Wednesday, January 08, 2020

'The Irish Border as a Cultural Divide' - Max Heslinga (1962)

With all the clamour about Brexit's hard border, soft border, technological border, blah blah blah, I've heard nobody talking meaningfully about the cultural differences within the island of Ireland. It's all jurisdictions, administrations, bureaucracy, talks, parties, elections, border polls and politics.

But without an understanding of cultural values, traditions and their holistic expression within communities, all that politics and elections do is give those communities some little say once every four years or so as to who rules them and how they are ruled. Democracy isn't always empowering, or stabilising, for the demos.

The late Dutch academic geographer Dr Marcus Willem (Max) Heslinga's book was once well-known, but is hardly ever mentioned today. He travelled around Ireland from 1959–1961 - even the structure of the contents pages show a mastery of the subject.
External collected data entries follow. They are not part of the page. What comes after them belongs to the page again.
(* ===== verification/ReplayFacts.v ===== *)
(** * The replay loop implements [Replays]

    Soundness and completeness of replay.rs against the relation of Log.v,
    and agreement of the replayed state with the unchecked full build of
    build.rs. *)

From S2P Require Export Log.

(** ** Times *)

(** Record [i] of a log that starts after [n] records has time [n + i + 1]. *)
Definition times_from (n : nat) (l : list record) : Prop :=
  ∀ i r, l !! i = Some r → rec_time r = (N.of_nat (n + i) + 1)%N ∧ (rec_time r <= u64_max)%N.

Lemma times_consecutive_cons r l :
  times_consecutive (r :: l) = true ↔
  ∀ i x, l !! i = Some x →
    rec_time x = (rec_time r + N.of_nat (S i))%N ∧ (rec_time x <= u64_max)%N.
Proof.
  revert r. induction l as [|x l IH]; intros r; [split; [by intros _ [] | done]|].
  change (times_consecutive (r :: x :: l)) with
    (bool_decide (checked_add_u64 (rec_time r) 1 = Some (rec_time x)) && times_consecutive (x :: l)).
  rewrite andb_true_iff, bool_decide_eq_true, checked_add_u64_Some, IH. split.
  - intros [[Hx Hb] Hl] [|i] y; simpl; [intros [= <-]; lia|]. intros Hy.
    destruct (Hl i y Hy). lia.
  - intros Hl. destruct (Hl 0 x eq_refl) as [Hx Hb]. split; [lia|]. intros i y Hy.
    destruct (Hl (S i) y Hy). lia.
Qed.

Lemma times_ok l : times_consecutive l && genesis_ok l = true ↔ times_from 0 l.
Proof.
  destruct l as [|r l]; [split; [by intros _ [] | done]|].
  rewrite andb_true_iff, times_consecutive_cons. unfold genesis_ok. rewrite N.eqb_eq. split.
  - intros [Hl Hr] [|i] x; simpl; [intros [= <-]; unfold u64_max; lia|]. intros Hx.
    destruct (Hl i x Hx). lia.
  - intros Hl. destruct (Hl 0 r eq_refl). split; [|lia]. intros i x Hx.
    destruct (Hl (S i) x Hx). lia.
Qed.

Lemma times_from_app n l k : times_from n (l ++ k) ↔ times_from n l ∧ times_from (n + length l) k.
Proof.
  unfold times_from. split.
  - intros Hlk. split; intros i r Hi.
    + apply Hlk. by apply lookup_app_l_Some.
    + rewrite <- Nat.add_assoc. apply Hlk. rewrite lookup_app_r by lia. by rewrite Nat.add_comm, Nat.add_sub.
  - intros [Hl Hk] i r [Hi|[Hle Hi]]%lookup_app_Some; [by apply Hl|].
    destruct (Hk _ _ Hi). split; [|done]. lia.
Qed.

Section replay_facts.
Context `{Primitives, Serde, HashOrder} (rules : VerifierRules).

Lemma ids_ok_app l k : ids_ok (l ++ k) = ids_ok l && ids_ok k.
Proof. apply forallb_app. Qed.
He saw the concept of the border as a reflection of cultural difference, a 1920s outworking of many centuries of cultural formation, but one which had broken the British Isles and not just Ireland.

He talks about the 'land boundary' and the 'sea boundary' - from the back cover blurb '...the Irish land boundary could be interpreted as a cross-channel extension of the Scottish border...'.

The foreword by Estyn Evans' is about as concise and clear as it's possible to be, and even though it's an academic publication this is 210 pages of accessible, well-reasoned and highly recommended reading, a fascinating pre-Troubles cultural study. And he uses the term Ulster Scots with ease.

Whatever the political future might be, culture and community matters more.